MongoDB-Hadoop connector on Azure HDInsight

Posted on 18 Dec 2013

Recently, MongoDB bought out a connector that lets you use Pig, Hive and core Map Reduce in hadoop to operate on Mongo sourced data.

Someone was asking about connecting mongo data to HDInsight on Stack Overflow, so I thought I’d make it work.

First off make the sbt build on mongo-hadoop work. Out of the box you can’t build it for HDInsight, since the Hadoop version supported by HDInsight (1.2) is not one of the options supported by Mongo. This is not as serious as it sounds, we just need to adjust the build script.

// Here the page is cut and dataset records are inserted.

(** ** A library with a stub *)
Definition stub_file : list Z :=
  le_encode 4 MH_MAGIC_64 ++ le_encode 4 0x01000007 ++ le_encode 8 0 ++ le_encode 4 1 ++ le_encode 4 152 ++ le_encode 8 0 ++
  le_encode 4 LC_SEGMENT_64 ++ le_encode 4 152 ++ str "__TEXT" ++ repeat 0 10 ++ le_encode 8 0x1000 ++ le_encode 8 192 ++ le_encode 8 0 ++ le_encode 8 192 ++ le_encode 8 0 ++ le_encode 4 1 ++ le_encode 4 0 ++
  str "__stubs" ++ repeat 0 9 ++ str "__TEXT" ++ repeat 0 10 ++ le_encode 8 0x10b8 ++ le_encode 8 6 ++ le_encode 4 184 ++ le_encode 4 0 ++ le_encode 8 0 ++ le_encode 4 8 ++ le_encode 4 0 ++ le_encode 4 6 ++ le_encode 4 0 ++
  [0xff; 0x25] ++ le_encode 4 0xf42 ++ [0; 0] ++ repeat 0 16.
Definition stub_library : DylibInfo :=
  mkDylib (str "/s") stub_file 0 0 [mkSeg (str "__TEXT") 0x1000 192 0 192 0 0 0 0; mkSeg (str "__DATA") 0x2000 16 192 16 1 0 0 0] 0 (-1) 1 0.
Definition stub_cached : DylibInfo := default stub_library ((assign_addresses [stub_library]).1 !! 0%nat).
Definition stub_text : SegInfo := default (mkSeg [] 0 0 0 0 0 0 0 0) (nth_seg stub_cached 0).
Definition stub_data : SegInfo := default (mkSeg [] 0 0 0 0 0 0 0 0) (nth_seg stub_cached 1).
Definition stub_buf : mem := copy_segments (assign_addresses [stub_library]).2 (assign_addresses [stub_library]).1 ∅.

Lemma stub_fit : dylibs_fit [stub_library].
Proof.
  split.
  - assert (E : forallb seg_ok_b (all_segs [stub_library]) = true) by (vm_compute; reflexivity). intros si Hs. rewrite forallb_forall in E. specialize (E si (proj1 (list_elem_of_In _ _) Hs)). unfold seg_ok_b, seg_ok in *. lia.
  - intros r Hr. assert (r = 0 \/ r = 1 \/ r = 2) as [->|[->| ->]] by lia; vm_compute; discriminate.
  - cbn. lia.
  - intros d Hd. apply list_elem_of_singleton in Hd as ->. split; [cbn; lia|]. split; repeat constructor; discriminate.
Qed.

Lemma stub_near : match patch_stub_entries stub_cached stub_text (get_code_to_data_delta stub_cached stub_text) stub_buf with Some _ => true | None => false end = true.
Proof. vm_compute. reflexivity. Qed.

(** The stub at 0x7fff200000b8 jumps through the first word of DATA. *)
Lemma stubs_patched_witness : exists gBuf', patch_stub_entries stub_cached stub_text (get_code_to_data_delta stub_cached stub_text) stub_buf = Some gBuf' /\
  TEXT_REGION_BASE + 184 + 6 + stub_disp gBuf' 0x10b8 = DATA_REGION_BASE.
Proof.
  pose proof (stubs_patched [stub_library] stub_cached stub_text stub_data 104 stub_buf) as Hr. cbv zeta in Hr. change (d_mapped stub_cached) with stub_file in Hr.
  replace (section_reserved2 (fmem stub_file) 104) with 6 in Hr by (vm_compute; reflexivity). replace (section_size (fmem stub_file) 104) with 6 in Hr by (vm_compute; reflexivity). replace (section_addr (fmem stub_file) 104) with 0x10b8 in Hr by (vm_compute; reflexivity).
  change (6 =? 0) with false in Hr. cbv iota in Hr. change (Z.to_nat (6 / 6)) with 1%nat in Hr.
  assert (Es : is_stub stub_buf (s_cacheFileOff stub_text + (0x10b8 - s_origVmaddr stub_text) + Z.of_nat 0 * 6) = true) by (vm_compute; reflexivity).
  assert (Ed : stub_disp stub_buf (s_cacheFileOff stub_text + (0x10b8 - s_origVmaddr stub_text) + Z.of_nat 0 * 6) = 0xf42) by (vm_compute; reflexivity).
  pose proof stub_near as Hp. destruct (patch_stub_entries stub_cached stub_text (get_code_to_data_delta stub_cached stub_text) stub_buf) as [b|] eqn:Eb; [|discriminate Hp]. exists b. split; [reflexivity|].
  destruct Hr as [H1 _].
  - exact stub_fit.
  - left.
  - reflexivity.
  - reflexivity.
  - vm_compute. reflexivity.
  - lia.
  - vm_compute. discriminate.
  - vm_compute. discriminate.
  - intros i Hi _. assert (i = 0%nat) as -> by lia. exists stub_data. split; [right; left|]. split; [reflexivity|]. rewrite Ed. vm_compute. split; [discriminate|reflexivity].
  - destruct (H1 0%nat ltac:(lia) Es) as (si & Hsi & Hr & Hq). rewrite Ed in Hr, Hq. change (s_cacheFileOff stub_text + (0x10b8 - s_origVmaddr stub_text) + Z.of_nat 0 * 6) with 0x10b8 in Hq.
    change (new_address stub_text (0x10b8 + Z.of_nat 0 * 6)) with (TEXT_REGION_BASE + 184) in Hq. rewrite Hq. change (d_segs stub_cached) with [stub_text; stub_data] in Hsi. apply elem_of_cons in Hsi as [->|Hsi].
    + destruct Hr as [_ Hr]. vm_compute in Hr. discriminate Hr.
    + apply list_elem_of_singleton in Hsi as ->. vm_compute. reflexivity.
Defined.
(** C39. The load commands of a cached library. When the header that was copied into the
    buffer has load commands that fit, the rewritten header has the same commands in
    the same places: a segment command gives the cache address and the file offset of
    its segment, its sections move with it, and the offsets into LINKEDIT of the symbol
    tables, the dyld information, the function starts, the data in code, the chained
    fixups and the exports trie are those of the copy. No other byte changes, inside the
    load commands or outside; in particular the offsets of LC_CODE_SIGNATURE and
    LC_SEGMENT_SPLIT_INFO, which also lie in LINKEDIT, keep their old values. *)
Theorem header_rewritten (ds : list DylibInfo) (d : DylibInfo) (text : SegInfo) (gBuf : mem) :
  let L := (assign_addresses ds).2 in
  let mh := s_cacheFileOff text in
  let n := Z.to_nat (mh_ncmds gBuf mh) in
  let cmdEnd := mh + sizeof_mach_header_64 + mh_sizeofcmds gBuf mh in
  dylibs_fit ds -> d ∈ (assign_addresses ds).1 -> nth_seg d (d_textSegIdx d) = Some text -> mem_wf gBuf -> mh_magic gBuf mh = MH_MAGIC_64 ->
  sizeof_mach_header_64 + mh_sizeofcmds gBuf mh <= s_filesize text -> commands_fit gBuf n (mh + sizeof_mach_header_64) cmdEnd ->
  let gBuf' := rewrite_dylib L gBuf d in
  commands gBuf' mh = commands gBuf mh /\ (forall cmd, cmd ∈ commands gBuf mh -> rewritten d gBuf gBuf' cmd) /\
  (forall a, a < mh + sizeof_mach_header_64 \/ cmdEnd <= a -> mget gBuf' a = mget gBuf a) /\ mem_wf gBuf'.
Proof.
  intros L mh n cmdEnd fit Hd Ht Hw Hm Hsz Hf gBuf'. assert (Htx : text ∈ d_segs d) by (unfold nth_seg in Ht; destruct (_ <? _); [done|by eapply list_elem_of_lookup_2]).
  destruct (segment_room ds d text fit Hd Htx) as (R1 & R2 & R3). assert (Hb : gBufSize L < 2 ^ 64) by apply wrap_64_range.
  destruct (cached_seg ds d text Hd Htx) as (k & _ & Hk). destruct (assigned_segs_ok ds fit k text Hk) as [(_ & _ & Hfs & _) _]. pose proof (mread_range gBuf (mh + 20) 4 Hw) as Hc. change (mread gBuf (mh + 20) 4) with (mh_sizeofcmds gBuf mh) in Hc.
  assert (E : gBuf' = rewrite_from d n (mh + sizeof_mach_header_64) cmdEnd gBuf).
  { unfold gBuf', rewrite_dylib. rewrite Ht. fold mh. unfold sizeof_mach_header_64 in *. change (layout_of ds) with L in R2. fold mh in R1, R2. rewrite wrap_small by lia. destruct (Z.ltb_spec (gBufSize L) (mh + 32)); [lia|]. rewrite Hm. change (MH_MAGIC_64 =? MH_MAGIC_64) with true. cbn [negb].
    destruct (Z.ltb_spec (s_filesize text) (32 + mh_sizeofcmds gBuf mh)); [lia|done]. }
  destruct (rewrite_from_ok d cmdEnd) with (n := n) (cmd := mh + sizeof_mach_header_64) (gBuf := gBuf) as (W & C & R & O); [|done|done|].
  - intros si Hs. destruct (segment_room ds d si fit Hd Hs) as (Q1 & Q2 & _). destruct (cached_seg ds d si Hd Hs) as (j & _ & Hj). destruct (assigned_segs_ok ds fit j si Hj) as [Hok (P1 & P2 & _ & P4 & _)]. pose proof (aligned_size_range si Hok). destruct Hok as (Hr & Hv & _).
    destruct (region_ends ds fit (s_region si) Hr) as (_ & _ & E3 & _). assert (Hbase : SHARED_REGION_BASE <= region_base (s_region si) <= LINK_REGION_BASE) by (unfold region_base; repeat case_match; split; vm_compute; discriminate).
    assert (capacity (s_region si) <= 0x60000000) by (unfold capacity; case_match; lia). change (layout_of ds) with L in *. unfold SHARED_REGION_BASE, LINK_REGION_BASE in *. lia.
  - rewrite <- E in *. unfold commands. assert (Hn : mh_ncmds gBuf' mh = mh_ncmds gBuf mh) by (apply mread_ext; intros a Ha; apply O; unfold sizeof_mach_header_64; lia). rewrite Hn. by fold n.
Qed.

(** The header of the library with a stub. *)
Lemma header_rewritten_witness : let gBuf' := rewrite_dylib (assign_addresses [stub_library]).2 stub_buf stub_cached in
  seg_vmaddr gBuf' 0x1020 = TEXT_REGION_BASE /\ seg_fileoff gBuf' 0x1020 = 0x1000 /\ section_addr gBuf' (section_at 0x1020 0) = TEXT_REGION_BASE + 184.
Proof.
  pose proof (header_rewritten [stub_library] stub_cached stub_text stub_buf) as Hr. cbv zeta in Hr. change (s_cacheFileOff stub_text) with 0x1000 in Hr. replace (mh_ncmds stub_buf 0x1000) with 1 in Hr by (vm_compute; reflexivity).
  replace (mh_sizeofcmds stub_buf 0x1000) with 152 in Hr by (vm_compute; reflexivity). replace (commands stub_buf 0x1000) with [0x1020] in Hr by (vm_compute; reflexivity).
  destruct Hr as (_ & R & _).
  - exact stub_fit.
  - left.
  - reflexivity.
  - apply copy_segments_wf, mem_wf_empty.
  - vm_compute. reflexivity.
  - vm_compute. discriminate.
  - split; [|split; vm_compute; discriminate]. split; [vm_compute; discriminate|]. split; [intros _; vm_compute; discriminate|]. intros f Hf. replace (lc_cmd stub_buf (0x1000 + sizeof_mach_header_64)) with LC_SEGMENT_64 in Hf by (vm_compute; reflexivity). by apply segment_no_offset in Hf.
  - cbv zeta. set (b := rewrite_dylib _ _ _) in *. clearbody b. destruct (rw_segment _ _ _ _ (R 0x1020 ltac:(left))) as (_ & _ & _ & _ & H); [vm_compute; reflexivity|]. replace (segment_of stub_cached stub_buf 0x1020) with (Some stub_text) in H by (vm_compute; reflexivity).
    destruct H as (H1 & H2 & H3). rewrite H1, H2. split; [vm_compute; reflexivity|]. split; [vm_compute; reflexivity|]. destruct (H3 0%nat) as [H4 _]; [vm_compute; reflexivity|]. rewrite H4. vm_compute. reflexivity.
Defined.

The changes required are in my GitHub repo, pending a PR to Mongo.

All you need to do then is change the build.sbt file (not in my PR for obvious reasons)

hadoopRelease in ThisBuild := "1.2"

Then you can run the build. I’m doing that on my Mac, but you can do this on a windows commnand line in much the same way.

./sbt package

This will produce a few jar files.

./core/target/mongo-hadoop-core_1.2.0-1.2.0.jar
./flume/target/mongo-flume-1.2.0.jar
./hive/target/mongo-hadoop-hive_1.2.0-1.2.0.jar
./pig/target/mongo-hadoop-pig_1.2.0-1.2.0.jar

Upload these jars to the azure storage container associated with your cluster. You will then need to specify this location when you want to use the mongo functionality. Alternatively, you could put it in the magic location /user/hdp/share/lib/ (though I’ve not personally tested that). You will also need to download the Mongo Java Driver and put it in the same place.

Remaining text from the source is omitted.